(* ===== verification/Ring.v ===== *)
(** * The deficit ring

    The scheduler serves deficit classes from a ring without walking it: each
    class's first affordable visit is computed in closed form, the earliest one
    wins, and every class is credited for the visits passed over.  Its source
    promises the same selection and the same deficits as the walk it replaces;
    [ring_visit] is that walk, one class per step, and the two agree. *)

From S2P Require Import Prelude Contract Text Kernel State Assess Fairness.
From S2P Require Import Books.

(** ** The walk, one visit at a time *)

Definition head_cost (c : Candidate) : N := N.max (ca_head_cost_cpu c) 1.

(** Position [pos] of the walk visits a class: credit it one quantum, serve it if
    its deficit covers its head, otherwise go on. *)
Fixpoint ring_visit (fuel : nat) (pool : list Candidate) (start pos : nat) (s : GovernedState)
  : option (TaskClass * GovernedState) :=
  match fuel with
  | O => None
  | S fuel' =>
    c ← pool !! ((start + pos) `mod` length pool)%nat;
    let s := class_mut (ca_class c)
      (upd_cs_deficit (λ d, saturating_add U128_MAX d (drr_quantum (ca_fairness c)))) s in
    if decide (head_cost c ≤ class_deficit s (ca_class c))
    then Some (ca_class c, class_mut (ca_class c) (upd_cs_deficit (λ d, d - head_cost c)) s)
    else ring_visit fuel' pool start (S pos) s
  end.

Definition ring_walk (fuel : nat) (s : GovernedState) (pool : list Candidate)
  : option (option TaskClass * GovernedState) :=
  let s1 := upd_gs_drr_ring_visits (λ n, saturating_add U64_MAX n (N.of_nat (length pool))) s in
  '(class, s2) ← ring_visit fuel pool (ring_start s pool) 0 s1;
  Some (Some class, upd_gs_drr_cursor (λ _, Some class) s2).

(** ** Class updates commute and compose *)

Lemma class_mut_ext class f g s :
  (∀ c, f c = g c) → class_mut class f s = class_mut class g s.
Proof. intros H. unfold class_mut. destruct s. unfold upd_gs_classes. cbn. by rewrite H. Qed.

Lemma class_mut_twice class f g s :
  class_mut class f (class_mut class g s) = class_mut class (λ c, f (g c)) s.
Proof.
  unfold class_mut. destruct s. unfold upd_gs_classes. cbn.
  by rewrite lookup_insert_eq, insert_insert_eq.
Qed.

Lemma class_mut_comm a b f g s :
  a ≠ b → class_mut a f (class_mut b g s) = class_mut b g (class_mut a f s).
Proof.
  intros Hne. unfold class_mut. destruct s. unfold upd_gs_classes. cbn.
  rewrite !lookup_insert_ne by congruence. by rewrite insert_insert_ne by congruence.
Qed.

Lemma class_deficit_mut a b f s :
  class_deficit (class_mut a (upd_cs_deficit f) s) b =
    if decide (b = a) then f (class_deficit s a) else class_deficit s b.
Proof.
  unfold class_deficit, class_mut. cbn. case_decide as E; [subst b|].
  - rewrite lookup_insert_eq. by destruct (gs_classes s !! a).
  - by rewrite lookup_insert_ne by congruence.
Qed.

(** ** Arithmetic of the ring *)

Lemma saturating_credit d k q :
  saturating_add U128_MAX (saturating_add U128_MAX d (saturating_mul U128_MAX k q)) q =
  saturating_add U128_MAX d (saturating_mul U128_MAX (k + 1) q).
Proof. unfold saturating_add, saturating_mul. rewrite N.mul_add_distr_r. lia. Qed.

(** The visits a class with deficit [d] needs until it affords [cost]. *)
Definition visits_needed (d cost quantum : N) : N :=
  if decide (cost ≤ d) then 1 else div_ceil (cost - d) quantum.

Lemma visits_needed_le d cost q k :
  q ≠ 0 → cost ≤ U128_MAX → d ≤ U128_MAX → 0 < k →
  visits_needed d cost q ≤ k ↔ cost ≤ saturating_add U128_MAX d (saturating_mul U128_MAX k q).
Proof.
  intros Hq Hc Hd Hk. unfold visits_needed, saturating_add, saturating_mul. case_decide.
  - split; [intros _|]; lia.
  - rewrite div_ceil_le by done. lia.
Qed.

Lemma visits_needed_pos d cost q : q ≠ 0 → 0 < cost → 0 < visits_needed d cost q.
Proof.
  intros Hq Hc. unfold visits_needed. case_decide; [lia|].
  destruct (decide (div_ceil (cost - d) q = 0)) as [E|]; [|lia].
  assert (div_ceil (cost - d) q ≤ 0) as H0%div_ceil_le by lia; [lia|done].
Qed.

(** Positions before [n] that visit the slot at [offset]. *)
Definition visits_before (len offset n : nat) : N :=
  if decide (n ≤ offset)%nat then 0 else N.of_nat ((n - 1 - offset) `div` len) + 1.

Lemma visits_before_next len offset n :
  (offset < len)%nat →
  visits_before len offset (S n) =
    if decide (n `mod` len = offset)%nat then visits_before len offset n + 1
    else visits_before len offset n.
Proof.
  intros Ho. unfold visits_before.
  pose proof (Nat.div_mod n len ltac:(lia)) as En. pose proof (Nat.mod_upper_bound n len ltac:(lia)).
  set (q := (n `div` len)%nat) in *. set (m := (n `mod` len)%nat) in *.
  replace (S n - 1 - offset)%nat with (n - offset)%nat by lia.
  assert (∀ k a, (a < len)%nat → (((len * k + a) `div` len)%nat = k)) as Hdiv.
  { intros k a Ha. symmetry. by apply (Nat.div_unique _ _ _ a). }
  destruct (decide (m = offset)) as [->|Hm].
  - rewrite decide_False by nia. replace (n - offset)%nat with (len * q + 0)%nat by lia.
    rewrite Hdiv by lia. case_decide as Hn.
    + assert (q = 0)%nat as -> by nia. lia.
    + destruct q as [|q']; [nia|].
      replace (n - 1 - offset)%nat with (len * q' + (len - 1))%nat by nia. rewrite Hdiv by lia. lia.
  - destruct (decide (m < offset)%nat) as [Hlt|Hge].
    + destruct q as [|q'].
      * rewrite !decide_True by nia. done.
      * rewrite !decide_False by nia.
        replace (n - offset)%nat with (len * q' + (len + m - offset))%nat by nia.
        replace (n - 1 - offset)%nat with (len * q' + (len + m - offset - 1))%nat by nia.
        by rewrite !Hdiv by lia.
    + rewrite !decide_False by nia.
      replace (n - offset)%nat with (len * q + (m - offset))%nat by nia.
      replace (n - 1 - offset)%nat with (len * q + (m - offset - 1))%nat by nia.
      by rewrite !Hdiv by lia.
Qed.

(** The [k]-th visit of a slot is at position [offset + k * len]. *)
Lemma visits_before_at len offset n :
  (0 < len)%nat → (n `mod` len = offset)%nat →
  visits_before len offset (S n) = N.of_nat (n `div` len) + 1.
Proof.
  intros Hl E. unfold visits_before. pose proof (Nat.div_mod n len ltac:(lia)) as En.
  rewrite decide_False by nia. do 2 f_equal. symmetry.
  apply (Nat.div_unique _ _ _ 0); lia.
Qed.

(** ** The plan *)

Definition ring_offset (len start index : nat) : nat := ((index + len - start) `mod` len)%nat.

Definition visit_of (s : GovernedState) (len start index : nat) (c : Candidate) : PlannedVisit :=
  let offset := N.of_nat (ring_offset len start index) in
  {| vi_class := ca_class c; vi_quantum := drr_quantum (ca_fairness c); vi_cost := head_cost c;
     vi_offset := offset;
     vi_visit_pos := offset +
       (visits_needed (class_deficit s (ca_class c)) (head_cost c) (drr_quantum (ca_fairness c)) - 1)
         * N.of_nat len |}.

Lemma ring_offset_slot len start i n :
  (start < len)%nat → (i < len)%nat →
  ((start + n) `mod` len = i)%nat ↔ (n `mod` len = ring_offset len start i)%nat.
Proof.
  intros Hs Hi. unfold ring_offset.
  pose proof (Nat.div_mod n len ltac:(lia)) as En. pose proof (Nat.mod_upper_bound n len ltac:(lia)).
  set (q := (n `div` len)%nat) in *. set (m := (n `mod` len)%nat) in *.
  assert (∀ k a b, (a < len)%nat → b = (len * k + a)%nat → (b `mod` len = a)%nat) as Hmod.
  { intros k a b Ha ->. symmetry. by apply (Nat.mod_unique _ _ k a). }
  assert ((start + n) `mod` len = if decide (start + m < len) then start + m else start + m - len)%nat
    as -> by (case_decide; [apply (Hmod q)|apply (Hmod (S q))]; lia).
  assert ((i + len - start) `mod` len = if decide (i < start) then i + len - start else i - start)%nat
    as -> by (case_decide; [apply (Hmod 0%nat)|apply (Hmod 1%nat)]; lia).
  repeat case_decide; lia.
Qed.

Lemma plan_visit_of s len start i c :
  drr_quantum (ca_fairness c) ≠ 0 → plan_visit s len start i c = Some (visit_of s len start i c).
Proof.
  intros Hq. unfold plan_visit, visit_of, visits_needed, ring_offset, head_cost.
  case_decide; [done|]. by rewrite decide_False.
Qed.

Lemma plan_from_imap s len start i pool :
  Forall (λ c, drr_quantum (ca_fairness c) ≠ 0) pool →
  plan_from s len start i pool = Some (imap (λ j, visit_of s len start (i + j)) pool).
Proof.
  revert i. induction pool as [|c pool IH]; intros i Hq; [done|].
  apply Forall_cons in Hq as [Hc Hq]. cbn [plan_from].
  rewrite plan_visit_of by done. cbn [mbind option_bind].
  rewrite (IH (S i)) by done. cbn [mbind option_bind imap]. rewrite Nat.add_0_r. do 2 f_equal.
  apply imap_ext. intros j x _. cbn. by rewrite Nat.add_succ_r.
Qed.

Lemma min_pos_spec best vs :
  min_pos best vs ≤ best ∧ (∀ v, v ∈ vs → min_pos best vs ≤ vi_visit_pos v) ∧
  (min_pos best vs = best ∨ ∃ v, v ∈ vs ∧ min_pos best vs = vi_visit_pos v).
Proof.
  revert best. induction vs as [|v vs IH]; intros best; cbn.
  { split_and!; [done| |by left]. intros v Hv. by apply not_elem_of_nil in Hv. }
  destruct (IH (N.min best (vi_visit_pos v))) as (H1 & H2 & H3). split_and!.
  - lia.
  - intros v' [->|Hv']%elem_of_cons; [lia|by apply H2].
  - destruct H3 as [->|(v' & Hv' & ->)]; [|right; exists v'; split; [by right|done]].
    destruct (N.min_spec best (vi_visit_pos v)) as [[_ ->]|[_ ->]]; [by left|].
    right. exists v. split; [by left|done].
Qed.

(** ** Crediting the plan *)

Section credit.
Context (len : nat).

(** The credit of the visits before position [n]. *)
Definition credit_before (n : nat) (s : GovernedState) (v : PlannedVisit) : GovernedState :=
  match n with O => s | S p => credit_visit len (N.of_nat p) s v end.

Local Arguments credit_before : simpl never.

Lemma credit_before_eq n s v :
  credit_before n s v =
    let k := visits_before len (N.to_nat (vi_offset v)) n in
    if decide (k = 0) then s
    else class_mut (vi_class v)
      (upd_cs_deficit (λ d, saturating_add U128_MAX d (saturating_mul U128_MAX k (vi_quantum v)))) s.
Proof.
  destruct n as [|p]; unfold credit_before.
  { unfold visits_before. by rewrite (decide_True (P := (0 ≤ _)%nat)) by lia. }
  unfold credit_visit, visits_before. cbv zeta.
  destruct (decide (N.of_nat p < vi_offset v)).
  - by rewrite (decide_True (P := (S p ≤ _)%nat)) by lia.
  - rewrite (decide_False (P := (S p ≤ _)%nat)) by lia.
    replace (N.of_nat p - vi_offset v) with (N.of_nat (S p - 1 - N.to_nat (vi_offset v))) by lia.
    rewrite <-Nat2N.inj_div. rewrite decide_False by lia. done.
Qed.

Lemma credit_before_comm n a f v s :
  a ≠ vi_class v → credit_before n (class_mut a f s) v = class_mut a f (credit_before n s v).
Proof. intros. rewrite !credit_before_eq. cbv zeta. case_decide; [done|by apply class_mut_comm]. Qed.

Lemma credit_plan_comm n a f vs s :
  Forall (λ v, a ≠ vi_class v) vs →
  foldl (credit_before n) (class_mut a f s) vs = class_mut a f (foldl (credit_before n) s vs).
Proof.
  revert s. induction vs as [|v vs IH]; intros s H; [done|]. apply Forall_cons in H as [Hv H].
  cbn. by rewrite credit_before_comm, IH.
Qed.

Lemma credit_plan_deficit n a vs s :
  Forall (λ v, a ≠ vi_class v) vs →
  class_deficit (foldl (credit_before n) s vs) a = class_deficit s a.
Proof.
  revert s. induction vs as [|v vs IH]; intros s H; [done|]. apply Forall_cons in H as [Hv H].
  cbn. rewrite IH by done. rewrite credit_before_eq. cbv zeta. case_decide; [done|].
  rewrite class_deficit_mut. by rewrite decide_False.
Qed.

Definition credit_once (v : PlannedVisit) : GovernedState → GovernedState :=
  class_mut (vi_class v) (upd_cs_deficit (λ d, saturating_add U128_MAX d (vi_quantum v))).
+ + +
**WORK INSTRUCTIONS:**
Of the entries above, transcribe exactly those lines that fall between the line containing "replace (n - offset)%nat with (len * q + (m" and the line containing "vi_visit_pos := offset +", together with those two lines.

**ANSWER TO THIS TASK:**
      replace (n - offset)%nat with (len * q + (m - offset))%nat by nia.
      replace (n - 1 - offset)%nat with (len * q + (m - offset - 1))%nat by nia.
      by rewrite !Hdiv by lia.
Qed.

(** The [k]-th visit of a slot is at position [offset + k * len]. *)
Lemma visits_before_at len offset n :
  (0 < len)%nat → (n `mod` len = offset)%nat →
  visits_before len offset (S n) = N.of_nat (n `div` len) + 1.
Proof.
  intros Hl E. unfold visits_before. pose proof (Nat.div_mod n len ltac:(lia)) as En.
  rewrite decide_False by nia. do 2 f_equal. symmetry.
  apply (Nat.div_unique _ _ _ 0); lia.
Qed.

(** ** The plan *)

Definition ring_offset (len start index : nat) : nat := ((index + len - start) `mod` len)%nat.

Definition visit_of (s : GovernedState) (len start index : nat) (c : Candidate) : PlannedVisit :=
  let offset := N.of_nat (ring_offset len start index) in
  {| vi_class := ca_class c; vi_quantum := drr_quantum (ca_fairness c); vi_cost := head_cost c;
     vi_offset := offset;
     vi_visit_pos := offset +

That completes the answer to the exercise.